Nancy Teeters, the first woman on the Federal Reserve Board...

Nancy Teeters, the first woman on the Federal Reserve Board of Governors, is shown in her office. Credit: Getty Images / The Washington Post

Nancy Teeters, who in 1978 became the first woman on the Federal Reserve Board of Governors, then continued to stand out by opposing former Fed Chairman Paul Volcker's anti-inflation campaign, has died. She was 84.

She died on Nov. 17 at an assisted living facility in Stamford, Connecticut, The Washington Post reported, citing her daughter, Ann Teeters Johnson. The cause was complications from strokes.

As a Fed governor from 1978 to 1984, Teeters was a lonely dissenting voice when, in her view, the war on inflation led by Volcker went too far.

She protested as large banks raised their prime rates to 21.5 percent in December 1980 and warned that high interest rates would cause the U.S. economy to contract. "You don't need to go to 20 or 21 percent to restrain the monetary supply," Teeters told The New York Times in January 1981.

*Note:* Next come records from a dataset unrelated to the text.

(** X1: however often the text changes, the changes themselves issue no
    call and leave the analysis alone; when the timer then goes off, at
    most one call is made, and it is for the latest text. *)
Theorem debounce_collapses_changes (st : NaturalLanguageInput.State H)
    (cs : list (Z * string)) (now : Z) :
  NaturalLanguageInput.reachable H mutate st ->
  let st' := fst (db_run st (change_events cs)) in
  snd (db_run st (change_events cs)) = [] /\
  NaturalLanguageInput.analyzePrompt st' = NaturalLanguageInput.analyzePrompt st /\
  (forall request,
      In request (snd (db_step st' (NaturalLanguageInput.Fire now))) ->
      snd (db_step st' (NaturalLanguageInput.Fire now)) = [request] /\
      request = {| ap_prompt := NaturalLanguageInput.value st' |}).
Proof.
  intros Hr st'. subst st'.
  destruct (changes_are_silent cs st) as (C1 & C2 & _).
  split; [exact C1|]. split; [exact C2|].
  apply fire_calls_current.
  apply (run_armed H mutate), (reachable_armed H mutate), Hr.
Qed.

Lemma fires_without_timer (nows : list Z) :
  forall st : NaturalLanguageInput.State H,
    NaturalLanguageInput.handler st = None ->
    db_run st (fire_events nows) = (st, []).
Proof.
  induction nows as [|now nows IH]; intros st Hn; [reflexivity|].
  cbn [fire_events map NaturalLanguageInput.run]. fold (fire_events nows).
  rewrite step_fire, Hn. now rewrite (IH st Hn).
Qed.

(** X2: once a value is pending, the timer callback may run any number of
    times, early or late: all these runs together issue at most one
    call. *)
Theorem settled_value_analysed_once (st : NaturalLanguageInput.State H)
    (nows : list Z) :
  (List.length (snd (db_run st (fire_events nows))) <= 1)%nat.
Proof.
  revert st. induction nows as [|now nows IH]; intros st; [cbn; lia|].
  cbn [fire_events map NaturalLanguageInput.run]. fold (fire_events nows).
  rewrite step_fire.
  destruct (NaturalLanguageInput.handler st) as [t|] eqn:Ht.
  - destruct (NaturalLanguageInput.due t <=? now).
    + destruct (_ =? _)%string.
      * rewrite fires_without_timer by reflexivity. cbn. lia.
      * rewrite fires_without_timer by reflexivity. cbn [snd].
        rewrite app_nil_r. unfold NaturalLanguageInput.analyze_effect.
        destruct (3 <? _)%nat; cbn; lia.
    + specialize (IH st).
      destruct (db_run st (fire_events nows)) as [st2 c2]. exact IH.
  - specialize (IH st).
    destruct (db_run st (fire_events nows)) as [st2 c2]. exact IH.
Qed.

Lemma change_spec (st : NaturalLanguageInput.State H) (t : Z) (v : string) :
  exists s1,
    db_step st (NaturalLanguageInput.Change t v) = (s1, []) /\
    NaturalLanguageInput.value s1 = v /\
    NaturalLanguageInput.debouncedValue s1 = NaturalLanguageInput.debouncedValue st /\
    NaturalLanguageInput.analyzePrompt s1 = NaturalLanguageInput.analyzePrompt st.
Proof.
  cbn. destruct (String.eqb_spec v (NaturalLanguageInput.value st)) as [->|_];
    eexists; repeat split.
Qed.

(** X3: a text that was already analysed is not analysed again: when the
    value is the one last settled, also after the text went elsewhere and
    came back, the timer issues no call. *)
Theorem same_value_not_analysed_again (st : NaturalLanguageInput.State H)
    (t1 t2 now : Z) (w : string) :
  NaturalLanguageInput.reachable H mutate st ->
  NaturalLanguageInput.value st = NaturalLanguageInput.debouncedValue st ->
  snd (db_step st (NaturalLanguageInput.Fire now)) = [] /\
  snd (db_run st [NaturalLanguageInput.Change t1 w;
                  NaturalLanguageInput.Change t2 (NaturalLanguageInput.value st);
                  NaturalLanguageInput.Fire now]) = [].
Proof.
  intros Hr Hv. apply (reachable_armed H mutate) in Hr.
  assert (Hsame : forall s : NaturalLanguageInput.State H,
             armed H s ->
             NaturalLanguageInput.value s = NaturalLanguageInput.debouncedValue s ->
             snd (db_step s (NaturalLanguageInput.Fire now)) = []).
  { intros s Ha Hs. rewrite step_fire.
    destruct (NaturalLanguageInput.handler s) as [t|] eqn:Ht; [|reflexivity].
    destruct (Ha t Ht) as [Hc _].
    destruct (NaturalLanguageInput.due t <=? now); [|reflexivity].
    rewrite Hc, Hs, String.eqb_refl. reflexivity. }
  split; [now apply Hsame|].
  cbn [NaturalLanguageInput.run].
  pose proof (step_armed H mutate st (NaturalLanguageInput.Change t1 w) Hr) as A1.
  destruct (change_spec st t1 w) as (s1 & E1 & _ & D1 & _).
  rewrite E1 in *. cbn [fst] in A1.
  pose proof (step_armed H mutate s1
                (NaturalLanguageInput.Change t2 (NaturalLanguageInput.value st)) A1)
    as A2.
  destruct (change_spec s1 t2 (NaturalLanguageInput.value st))
    as (s2 & E2 & V2 & D2 & _).
  rewrite E2 in *. cbn [fst] in A2.
  assert (K : snd (db_step s2 (NaturalLanguageInput.Fire now)) = [])
    by (apply Hsame; [exact A2 | congruence]).
  destruct (db_step s2 (NaturalLanguageInput.Fire now)) as [s3 c3].
  cbn [snd app] in *. now rewrite K.
Qed.

End Debounce.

Because Fed dissents aren't disclosed to the public until minutes are released, often weeks after a meeting, the impact of Teeters' opposition was limited. Even inside the Fed, her "no" votes became "discounted during the long recession because she was regarded as a 'knee-jerk liberal,' " William Greider wrote in his 1989 book on the central bank, "Secrets of the Temple."

Teeters worked as chief staff economist of the House Budget Committee before President Jimmy Carter appointed her to the Fed. She was "well known and respected as a liberal economist, a disciple of John Maynard Keynes and the Keynesian principles that had guided the Democratic Party's economic policy" since the presidency of Franklin D. Roosevelt, Greider wrote.

As "a dove among the Fed's hawks," as a Times headline called her in 1978, Teeters urged a "pause" in higher interest rates soon after being sworn in on Sept. 18, 1978. In one of her first acts, she voted against a move by the chairman, G. William Miller, to raise the discount rate 25 basis points to 8 percent.

Since all Fed governors depend on the same senior staff for data and advice, "it took a strong-willed governor to stand alone and repeatedly argue for a competing analysis," Greider wrote. "Nancy Teeters was one." Her dissents became less frequent after 1982, and in 1984, toward the end of her term, she told the Times she had supported the thrust of the Fed's anti-inflation campaign.

Teeters was often the sole objector as well on votes to approve bank acquisitions, citing interstate banking laws that were still on the books and often ignored. "I don't want to see the U.S. banking community become just 10 large banks," she told the trade newspaper American Banker in 1984.

In July 1984, weeks after leaving the Fed, Teeters became director of economics at International Business Machines Corp. She was elected an IBM vice president and chief economist in March 1986, according to a biography on the company's website, and retired in 1990, when she was 60.

Nancy Hays was born on July 29, 1930, in Marion, Indiana. She earned a bachelor's degree in economics from Oberlin College in 1952 and a master's in economics from the University of Michigan in 1954, according to a biography on Oberlin's website.